The CRM module has a email gateway for the synchronisation interface between mails and XERP.
So far so good, except for the minor detail. There is a mature Open Source ERP platform called OpenERP (GPL 3 license). They happen to have CRM module, too. It has a readme, too:
The generic Open ERP Customer Relationship Management system enables a group of people to intelligently and efficiently manage leads, opportunities, tasks, issues, requests, bugs, campaign, claims, etc. It manages key tasks such as communication, identification, prioritization, assignment, resolution and notification.
Open ERP ensures that all cases are successfully tracked by users, customers and suppliers. It can automatically send reminders, escalate the request, trigger specific methods and lots of others actions based on your enterprise own rules.
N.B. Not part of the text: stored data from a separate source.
Definition downloadUrl (url : string) : list IOop * option Error :=
  (* Figure out the filename to download to. *)
  let lastSeparatorIndex := LastIndex url "/" in
  if lastSeparatorIndex =? -1 then ([], Some "malformed url (no slash!?)"%string)
  else
    let filename := sliceFrom url (lastSeparatorIndex + 1) in
    if len filename =? 0 then ([], Some "malformed url (no filename)"%string)
    else
      let filepath := pathJoin (target flags) filename in
      transfer url filepath.

End DownloadUrl.

(** *** What the claims speak of *)

Definition hasSlash (s : string) : Prop := exists p q : string, s = (p ++ "/" ++ q)%string.
Definition endsWithSlash (s : string) : Prop := exists p : string, s = (p ++ "/")%string.

(** [f] is what follows the last ['/'] of [url]. *)
Definition isTrailingSegment (url f : string) : Prop :=
  (exists p : string, url = (p ++ "/" ++ f)%string) /\ ~ hasSlash f.

Fixpoint containsByte (sep : ascii) (s : string) : bool :=
  match s with
  | EmptyString => false
  | String c rest => Ascii.eqb c sep || containsByte sep rest
  end.

Lemma containsByte_hasSlash (s : string) :
  containsByte "/" s = true <-> hasSlash s.
Proof.
  unfold hasSlash. induction s as [|c rest IH]; simpl.
  - split; [discriminate|]. intros (p & q & H). destruct p; discriminate.
  - rewrite orb_true_iff, IH. split.
    + intros [Hc | (p & q & ->)].
      * apply Ascii.eqb_eq in Hc. subst c. exists EmptyString, rest. reflexivity.
      * exists (String c p), q. reflexivity.
    + intros (p & q & H). destruct p as [|c' p']; simpl in H; inversion H; subst.
      * left. apply Ascii.eqb_refl.
      * right. exists p', q. reflexivity.
Qed.

Lemma not_hasSlash (s : string) : containsByte "/" s = false <-> ~ hasSlash s.
Proof. rewrite <- containsByte_hasSlash. destruct (containsByte "/" s); intuition congruence. Qed.

(** A string that has a ['/'] splits at its last one. *)
Lemma last_slash_split (s : string) :
  hasSlash s -> exists p f : string, s = (p ++ "/" ++ f)%string /\ ~ hasSlash f.
Proof.
  induction s as [|c rest IH]; intros Hs.
  - apply containsByte_hasSlash in Hs. discriminate.
  - destruct (containsByte "/" rest) eqn:Hrest.
    + destruct (IH (proj1 (containsByte_hasSlash rest) Hrest)) as (p & f & -> & Hf).
      exists (String c p), f. split; [reflexivity | exact Hf].
    + apply containsByte_hasSlash in Hs. simpl in Hs. rewrite Hrest, orb_false_r in Hs.
      apply Ascii.eqb_eq in Hs. subst c.
      exists EmptyString, rest. split; [reflexivity | apply not_hasSlash, Hrest].
Qed.

Lemma lastIndexFrom_none (s : string) (i acc : Z) :
  ~ hasSlash s -> lastIndexFrom "/" s i acc = acc.
Proof.
  intros Hs. apply not_hasSlash in Hs. revert i acc.
  induction s as [|c rest IH]; intros i acc; simpl in *; [reflexivity|].
  apply orb_false_iff in Hs as [Hc Hrest]. rewrite Hc. apply IH, Hrest.
Qed.

Lemma lastIndexFrom_split (p f : string) (i acc : Z) :
  ~ hasSlash f -> lastIndexFrom "/" (p ++ "/" ++ f) i acc = i + len p.
Proof.
  intros Hf. revert i acc.
  induction p as [|c p' IH]; intros i acc; simpl.
  - rewrite lastIndexFrom_none by exact Hf. unfold len. simpl. lia.
  - rewrite IH. unfold len. simpl String.length. lia.
Qed.

Lemma LastIndex_none (s : string) : ~ hasSlash s -> LastIndex s "/" = -1.
Proof. apply lastIndexFrom_none. Qed.

Lemma LastIndex_split (p f : string) :
  ~ hasSlash f -> LastIndex (p ++ "/" ++ f) "/" = len p.
Proof. intros Hf. unfold LastIndex. rewrite lastIndexFrom_split by exact Hf. lia. Qed.

Lemma sliceFrom_split (p f : string) :
  sliceFrom (p ++ "/" ++ f) (len p + 1) = f.
Proof.
  unfold sliceFrom, len.
  replace (Z.to_nat (Z.of_nat (String.length p) + 1)) with (S (String.length p)) by lia.
  induction p as [|c p' IH]; simpl; [reflexivity | exact IH].
Qed.

Lemma len_zero (s : string) : len s = 0 <-> s = EmptyString.
Proof.
  unfold len. destruct s; simpl; split; intros H; try reflexivity; try discriminate; lia.
Qed.

Section DownloadUrlFacts.
Variable flags : Flags.
Variable world : World.
Variable pathJoin : string -> string -> string.

Lemma transfer_performs (url filepath : string) :
  fst (transfer world url filepath) <> [].
Proof.
  unfold transfer.
  destruct (httpGet world url); [discriminate|].
  destruct (osCreate world filepath); discriminate.
Qed.

Lemma downloadUrl_no_slash (url : string) :
  ~ hasSlash url ->
  downloadUrl flags world pathJoin url = ([], Some "malformed url (no slash!?)"%string).
Proof. intros H. unfold downloadUrl. rewrite LastIndex_none by exact H. reflexivity. Qed.

Lemma downloadUrl_split (p f : string) :
  ~ hasSlash f ->
  downloadUrl flags world pathJoin (p ++ "/" ++ f)
  = if len f =? 0 then ([], Some "malformed url (no filename)"%string)
    else transfer world (p ++ "/" ++ f) (pathJoin (target flags) f).
Proof.
  intros Hf. unfold downloadUrl. rewrite LastIndex_split by exact Hf.
  assert (Hlen : 0 <= len p) by (unfold len; lia).
  destruct (len p =? -1) eqn:E; [apply Z.eqb_eq in E; lia|].
  rewrite sliceFrom_split. reflexivity.
Qed.

(** C8. [downloadUrl] returns an error without having performed any network
    or file-system operation exactly when the URL has no ['/'] or ends with
    ['/']; otherwise what follows the last ['/'] is the file name, joined to
    the target directory, and the function goes on to the transfer. *)
Theorem downloadUrl_rejects_exactly_urls_without_filename (url : string) :
  ((exists e : Error, downloadUrl flags world pathJoin url = ([], Some e))
   <-> ~ hasSlash url \/ endsWithSlash url)
  /\ (fst (downloadUrl flags world pathJoin url) = []
      <-> ~ hasSlash url \/ endsWithSlash url)
  /\ (forall f : string, isTrailingSegment url f -> f <> EmptyString ->
      downloadUrl flags world pathJoin url
      = transfer world url (pathJoin (target flags) f)).
Proof.
  assert (Hcases : (~ hasSlash url /\
                    downloadUrl flags world pathJoin url
                    = ([], Some "malformed url (no slash!?)"%string))
                   \/ (exists p f, url = (p ++ "/" ++ f)%string /\ ~ hasSlash f)).
  { destruct (containsByte "/" url) eqn:E.
    - right. apply last_slash_split, containsByte_hasSlash, E.
    - left. apply not_hasSlash in E. split; [exact E | apply downloadUrl_no_slash, E]. }
  assert (Hends : forall p f, url = (p ++ "/" ++ f)%string -> ~ hasSlash f ->
                  endsWithSlash url -> f = EmptyString).
  { intros p f -> Hf [p' Hp'].
    destruct (len f =? 0) eqn:E; [apply Z.eqb_eq, len_zero in E; exact E|].
    exfalso.
    assert (H1 : LastIndex (p ++ "/" ++ f) "/" = len p) by (apply LastIndex_split, Hf).
    assert (H2 : LastIndex (p' ++ "/" ++ "") "/" = len p').
    { apply LastIndex_split. apply not_hasSlash. reflexivity. }
    assert (H3 : sliceFrom (p' ++ "/" ++ "") (len p' + 1) = EmptyString)
      by apply sliceFrom_split.
    change (p' ++ "/" ++ "")%string with (p' ++ "/")%string in H2, H3.
    rewrite <- Hp' in H2, H3. rewrite H1 in H2. rewrite <- H2 in H3.
    rewrite sliceFrom_split in H3. subst f. discriminate. }
  assert (Hmain : fst (downloadUrl flags world pathJoin url) = []
                  <-> ~ hasSlash url \/ endsWithSlash url).
  { destruct Hcases as [[Hno Heq] | (p & f & Hurl & Hf)].
    - rewrite Heq. simpl. tauto.
    - pose proof (downloadUrl_split p f Hf) as Hd. rewrite <- Hurl in Hd. rewrite Hd.
      destruct (len f =? 0) eqn:E.
      + apply Z.eqb_eq, len_zero in E. subst f. simpl. split; [|reflexivity].
        intros _. right. exists p. exact Hurl.
      + split.
        * intros Hnil. exfalso. exact (transfer_performs _ _ Hnil).
        * intros [Hno | Hend].
          -- exfalso. apply Hno. exists p, f. exact Hurl.
          -- pose proof (Hends p f Hurl Hf Hend) as Hempty. subst f. discriminate. }
  split; [|split; [exact Hmain|]].
  - rewrite <- Hmain. split.
    + intros [e He]. rewrite He. reflexivity.
    + intros Hnil.
      destruct Hcases as [[Hno Heq] | (p & f & Hurl & Hf)].
      * eexists. exact Heq.
      * pose proof (downloadUrl_split p f Hf) as Hd. rewrite <- Hurl in Hd.
        rewrite Hd in Hnil |- *.
        destruct (len f =? 0); [eexists; reflexivity|].
        exfalso. exact (transfer_performs _ _ Hnil).
  - intros f [[p Hurl] Hf] Hne.
    pose proof (downloadUrl_split p f Hf) as Hd. rewrite <- Hurl in Hd. rewrite Hd.
    destruct (len f =? 0) eqn:E; [|reflexivity].
    apply Z.eqb_eq, len_zero in E. contradiction.
Qed.

End DownloadUrlFacts.

(** A world in which every operation succeeds, and a join that puts a ['/']
    between directory and file name. *)
Definition calmWorld : World :=
  {| httpGet := fun _ => inr "payload"%string;
     osCreate := fun _ => None;
     ioCopy := fun _ _ => None |}.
The greatest thing about this system is that users don't need to do anything special. They can just send email to the request tracker. Open ERP will take care of thanking them for their message, automatically routing it to the appropriate staff, and making sure all future correspondence gets to the right place.
The CRM module has a email gateway for the synchronisation interface between mails and Open ERP.
How many differences can you spot?
I guess all CRMs are just made to be alike. To the point of having similar tables with similar logic (except for the differences in ORM organization). Here's a random pick: hr_timesheet_invoice_factor.cs (XERP.NET) vs. hr_timesheet_invoice.factor (OpenERP).
And the similarities go on across the code.
What do you think about the situation, given the fact that the newer .NET project is being developed under MS-PL license?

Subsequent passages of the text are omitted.